*** Listed records Section Begins ***

Lemma measure_lt_same V m V' m' u v : grows V m V' m' -> u ∈ U -> v ∈ U ->
  ~ same m u v -> same m' u v -> (measure V' m' < measure V m)%nat.
Proof.
  intros Hg Hu Hv Hn Hs. pose proof (apart_subseteq _ _ _ _ Hg) as Ha.
  pose proof (subseteq_size _ _ (unbound_subseteq _ _ _ _ Hg)).
  assert (apart m' ⊂ apart m) as Hlt%subset_size; [|unfold measure; lia].
  split; [done|]. intros Hsub. specialize (Hsub (u, v)). unfold apart in Hsub.
  rewrite !elem_of_filter, !elem_of_gset_cprod in Hsub. cbn in Hsub. naive_solver.
Qed.

Lemma measure_lt_val V m V' m' u : grows V m V' m' -> u ∈ U ->
  val V m u = None -> val V' m' u <> None -> (measure V' m' < measure V m)%nat.
Proof.
  intros Hg Hu Hn Hs. pose proof (subseteq_size _ _ (apart_subseteq _ _ _ _ Hg)).
  pose proof (unbound_subseteq _ _ _ _ Hg) as Ha.
  assert (unbound V' m' ⊂ unbound V m) as Hlt%subset_size; [|unfold measure; lia].
  split; [done|]. intros Hsub. specialize (Hsub u). unfold unbound in Hsub.
  rewrite !elem_of_filter in Hsub. naive_solver.
Qed.

(** *** Postconditions *)

(** Every operator of a term satisfies [ok]. *)
Fixpoint clean (ok : Z -> Prop) e : Prop :=
  match e with Obj _ _ => True | Opn opr args => ok opr /\ foldr (fun x P => clean ok x /\ P) True args end.

Lemma clean_opn (ok : Z -> Prop) opr args : clean ok (Opn opr args) <-> ok opr /\ Forall (clean ok) args.
Proof.
  cbn. assert (foldr (fun x P => clean ok x /\ P) True args <-> Forall (clean ok) args) as ->; [|done].
  induction args as [|x args IH]; cbn; [split; [constructor|done]|]. by rewrite list.Forall_cons, IH.
Qed.

Definition clean_values (ok : Z -> Prop) V m : Prop := forall v t, val V m v = Some t -> clean ok t.

Definition spans V m Q e0 e1 : Prop := closed s0 V m Q /\ covers s0 Q e0 /\ covers s0 Q e1.

Record success V m e0 e1 w t V' m' : Prop := {
  suc_act : act s0 e0 = false -> act s0 e1 = false -> act s0 t = false;
  suc_covers Q : spans V m Q e0 e1 -> covers s0 Q t;
  suc_solves Q th : spans V m Q e0 e1 ->
    solves s0 Q V' m' th <-> solves s0 Q V m th /\ inst s0 th e0 = inst s0 th e1;
  suc_inst Q th : spans V m Q e0 e1 -> solves s0 Q V' m' th -> inst s0 th t = inst s0 th e0;
  suc_progress : (measure V' m' < measure V m)%nat \/
    (weights s0 V' m' w /\ wsize s0 w t <= wsize s0 w e0 /\ wsize s0 w t <= wsize s0 w e1)%nat;
}.

Record post V m e0 e1 w r V' m' b' : Prop := {
  post_good : good s0 V' m' b';
  post_weights : exists w', weights s0 V' m' w';
  post_grows : grows V m V' m';
  post_closed Q : spans V m Q e0 e1 -> closed s0 V' m' Q;
  post_local Q u : spans V m Q e0 e1 -> ~ Q u ->
    m' !! u = m !! u /\ forall l, m !! u = Some l -> V' !! l = V !! l;
  post_clean ok : clean_values ok V m -> clean ok e0 -> clean ok e1 ->
    clean_values ok V' m' /\ forall t, r = Some t -> clean ok t;
  post_some t : r = Some t -> success V m e0 e1 w t V' m';
  post_none th : r = None -> solves s0 (fun _ => True) V m th -> inst s0 th e0 <> inst s0 th e1;
}.

Lemma post_measure V m e0 e1 w r V' m' b' : post V m e0 e1 w r V' m' b' ->
  (measure V' m' <= measure V m)%nat.
Proof. intros HP. apply measure_le, HP. Qed.

Lemma post_local_val V m e0 e1 w r V' m' b' Q u : post V m e0 e1 w r V' m' b' ->
  spans V m Q e0 e1 -> ~ Q u -> val V' m' u = val V m u.
Proof.
  intros HP HQ Hu. destruct (post_local _ _ _ _ _ _ _ _ _ HP Q u HQ Hu) as [E EV].
  unfold val. rewrite E. destruct (m !! u) as [l|]; [|done]. cbn. by rewrite EV.
Qed.

Lemma spans_true V m e0 e1 : spans V m (fun _ => True) e0 e1.
Proof. split_and!; [apply closed_true|done..]. Qed.

(** The variables reached from two terms. *)
Definition reached V m e0 e1 v : Prop := reach s0 V m e0 v \/ reach s0 V m e1 v.

Lemma reached_spans V m e0 e1 : spans V m (reached V m e0 e1) e0 e1.
Proof.
  split_and!.
  - apply closed_or; apply reach_closed.
  - intros v Hv. left. by apply reach_here.
  - intros v Hv. right. by apply reach_here.
Qed.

*** Listed records Section Ends ***

■ **About this task**: Lines holding "reached": please count them in the data above and reply with the number alone.

■ **Response box**: 3